From the records below, please repeat exactly the line that has "inplace=True)] update the", the line that has "(** [str.isspace] on", and every line between them, and nothing else.

———

(** * Lead Analyzer: the cleaning and aggregation pipeline of [lead_analyzer.py]

    A shallow embedding of class [LeadAnalyzer].  The pandas objects the
    class manipulates are modelled as follows.

    - A cell is a dynamically typed [value]: a missing value ([NaN], or
      [NaT] in a datetime column), a Python [str], a number, or a
      timestamp (nanoseconds since the epoch, as [datetime64[ns]] stores
      it).  Python strings are modelled by ASCII strings: [strip],
      [title] and [lower] are those of Python on the ASCII range, and
      what is stated of them beyond single calls is stated of ASCII
      text.  Numbers (int64 and float64 alike) are modelled by exact
      rationals: the rounding of float64, the wrap-around of int64 and
      the non-finite floats of a data cell are outside the model, so a
      sum of lead values and a quotient rounded to two decimals are
      those of exact arithmetic, which pandas may miss in the last
      digit; of these the theorems state the order, the bounds and the
      cases of division by zero.  Counts are exact.
      The quotients pandas computes ([x / 0] does not raise) get the
      type [float64] below, which has the infinities and the float NaN.
    - A [DataFrame] is a list of rows over the eight columns the class
      names; further columns of the CSV are carried along unchanged by
      pandas and are not represented.
    - [self.df] and [self.clean_df] hold references into a store of
      frames, so that [DataFrame.copy] and the in-place updates of
      [clean_data] are what they are in Python.
    - The chained in-place calls [self.clean_df['phone'].fillna(..,
      inplace=True)] update the frame, as they do in pandas before
      copy-on-write became the default.
    - [print] is recorded for the messages of the precondition guards;
      progress lines and formatted reports are presentation and elided. *)

From Stdlib Require Import QArith Qround ZArith Lia.
From Stdlib Require Import Sorting.Sorted Sorting.Permutation.
From Stdlib Require Import Ascii String.
From stdpp Require Import base tactics option list gmap strings.

Local Open Scope string_scope.

(** ** Python strings *)

Module PyStr.

Definition code (c : ascii) : nat := nat_of_ascii c.

Definition in_range (lo hi : nat) (c : ascii) : bool :=
  (lo <=? code c)%nat && (code c <=? hi)%nat.

(** [str.isspace] on the ASCII range: TAB..CR, FS..US and the space. *)
Definition isspace (c : ascii) : bool :=
  in_range 9 13 c || in_range 28 32 c.

Definition isupper (c : ascii) : bool := in_range 65 90 c.
Definition islower (c : ascii) : bool := in_range 97 122 c.
Definition isalpha (c : ascii) : bool := isupper c || islower c.
Definition isdigit (c : ascii) : bool := in_range 48 57 c.

Definition upper (c : ascii) : ascii :=
  if islower c then ascii_of_nat (code c - 32) else c.
Definition lower (c : ascii) : ascii :=
  if isupper c then ascii_of_nat (code c + 32) else c.

Fixpoint lstrip_chars (l : list ascii) : list ascii :=
  match l with
  | c :: l' => if isspace c then lstrip_chars l' else l
  | [] => []
  end.

Definition rstrip_chars (l : list ascii) : list ascii :=
  rev (lstrip_chars (rev l)).

(** [str.strip()] without argument. *)
Definition strip (s : string) : string :=
  string_of_list_ascii (rstrip_chars (lstrip_chars (list_ascii_of_string s))).

(** [str.title()]: the first cased character of every run of cased
    characters is upper-cased, the others are lower-cased;
    [previous_is_cased] is the flag of CPython's loop. *)
Fixpoint title_chars (previous_is_cased : bool) (l : list ascii) : list ascii :=
  match l with
  | [] => []
  | c :: l' =>
      if islower c then
        (if previous_is_cased then c else upper c) :: title_chars true l'
      else if isupper c then
        (if previous_is_cased then lower c else c) :: title_chars true l'
      else c :: title_chars false l'
  end.

Definition title (s : string) : string :=
  string_of_list_ascii (title_chars false (list_ascii_of_string s)).

End PyStr.

(** ** Regular expressions ([re]) *)

Module Re.

Inductive regex : Type :=
| Void
| Eps
| Class (p : ascii → bool)
| Seq (r1 r2 : regex)
| Alt (r1 r2 : regex)
| Star (r : regex).

Definition Chr (c : ascii) : regex := Class (Ascii.eqb c).
Definition Plus (r : regex) : regex := Seq r (Star r).
(** [r{2,}] *)
Definition AtLeast2 (r : regex) : regex := Seq r (Seq r (Star r)).

Fixpoint nullable (r : regex) : bool :=
  match r with
  | Void => false
  | Eps => true
  | Class _ => false
  | Seq r1 r2 => nullable r1 && nullable r2
  | Alt r1 r2 => nullable r1 || nullable r2
  | Star _ => true
  end.

(** Brzozowski derivative of [r] by the character [c]. *)
Fixpoint deriv (c : ascii) (r : regex) : regex :=
  match r with
  | Void => Void
  | Eps => Void
  | Class p => if p c then Eps else Void
  | Seq r1 r2 =>
      if nullable r1
      then Alt (Seq (deriv c r1) r2) (deriv c r2)
      else Seq (deriv c r1) r2
  | Alt r1 r2 => Alt (deriv c r1) (deriv c r2)
  | Star r' => Seq (deriv c r') (Star r')
  end.

Fixpoint accepts (r : regex) (l : list ascii) : bool :=
  match l with
  | [] => nullable r
  | c :: l' => accepts (deriv c r) l'
  end.

Definition newline : ascii := ascii_of_nat 10.

(** [re.match('^' r '$', s)]: the whole of [s] is matched, where [$]
    also matches just before a newline that ends the string. *)
Definition match_anchored (r : regex) (s : string) : bool :=
  let l := list_ascii_of_string s in
  accepts r l ||
  match rev l with
  | c :: l' => Ascii.eqb c newline && accepts r (rev l')
  | [] => false
  end.

End Re.

Definition one_of (chars : string) (c : ascii) : bool :=
  existsb (Ascii.eqb c) (list_ascii_of_string chars).

Definition alnum (c : ascii) : bool := PyStr.isalpha c || PyStr.isdigit c.

(** [email_pattern = r'^[a-zA-Z0-9._%+-]+@[a-zA-Z0-9.-]+\.[a-zA-Z]{2,}$'],
    the anchors being those of [Re.match_anchored]. *)
Definition email_pattern : Re.regex :=
  Re.Seq (Re.Plus (Re.Class (fun c => alnum c || one_of "._%+-" c)))
  (Re.Seq (Re.Chr "@")
  (Re.Seq (Re.Plus (Re.Class (fun c => alnum c || one_of ".-" c)))
  (Re.Seq (Re.Chr ".")
          (Re.AtLeast2 (Re.Class PyStr.isalpha))))).

(** ** Cells, rows and frames *)

Inductive value : Type :=
| NaN
| NaT
| Str (s : string)
| Num (q : Q)
| Timestamp (ns : Z).

Definition isnull (v : value) : bool :=
  match v with NaN | NaT => true | _ => false end.

Definition notnull (v : value) : bool := negb (isnull v).

Definition is_str (v : value) : bool :=
  match v with Str _ => true | _ => false end.

Inductive column : Type :=
| lead_id_col | name_col | email_col | phone_col
| source_col | status_col | lead_value_col | date_added_col.

Record row : Type := mk_row {
  lead_id : value;
  name : value;
  email : value;
  phone : value;
  source : value;
  status : value;
  lead_value : value;
  date_added : value
}.

Definition table : Type := list row.

Definition get (c : column) (r : row) : value :=
  match c with
  | lead_id_col => lead_id r
  | name_col => name r
  | email_col => email r
  | phone_col => phone r
  | source_col => source r
  | status_col => status r
  | lead_value_col => lead_value r
  | date_added_col => date_added r
  end.

Definition set (c : column) (v : value) (r : row) : row :=
  match c with
  | lead_id_col => mk_row v (name r) (email r) (phone r) (source r) (status r) (lead_value r) (date_added r)
  | name_col => mk_row (lead_id r) v (email r) (phone r) (source r) (status r) (lead_value r) (date_added r)
  | email_col => mk_row (lead_id r) (name r) v (phone r) (source r) (status r) (lead_value r) (date_added r)
  | phone_col => mk_row (lead_id r) (name r) (email r) v (source r) (status r) (lead_value r) (date_added r)
  | source_col => mk_row (lead_id r) (name r) (email r) (phone r) v (status r) (lead_value r) (date_added r)
  | status_col => mk_row (lead_id r) (name r) (email r) (phone r) (source r) v (lead_value r) (date_added r)
  | lead_value_col => mk_row (lead_id r) (name r) (email r) (phone r) (source r) (status r) v (date_added r)
  | date_added_col => mk_row (lead_id r) (name r) (email r) (phone r) (source r) (status r) (lead_value r) v
  end.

———

# Worked solution
      inplace=True)] update the frame, as they do in pandas before
      copy-on-write became the default.
    - [print] is recorded for the messages of the precondition guards;
      progress lines and formatted reports are presentation and elided. *)

From Stdlib Require Import QArith Qround ZArith Lia.
From Stdlib Require Import Sorting.Sorted Sorting.Permutation.
From Stdlib Require Import Ascii String.
From stdpp Require Import base tactics option list gmap strings.

Local Open Scope string_scope.

(** ** Python strings *)

Module PyStr.

Definition code (c : ascii) : nat := nat_of_ascii c.

Definition in_range (lo hi : nat) (c : ascii) : bool :=
  (lo <=? code c)%nat && (code c <=? hi)%nat.

(** [str.isspace] on the ASCII range: TAB..CR, FS..US and the space. *)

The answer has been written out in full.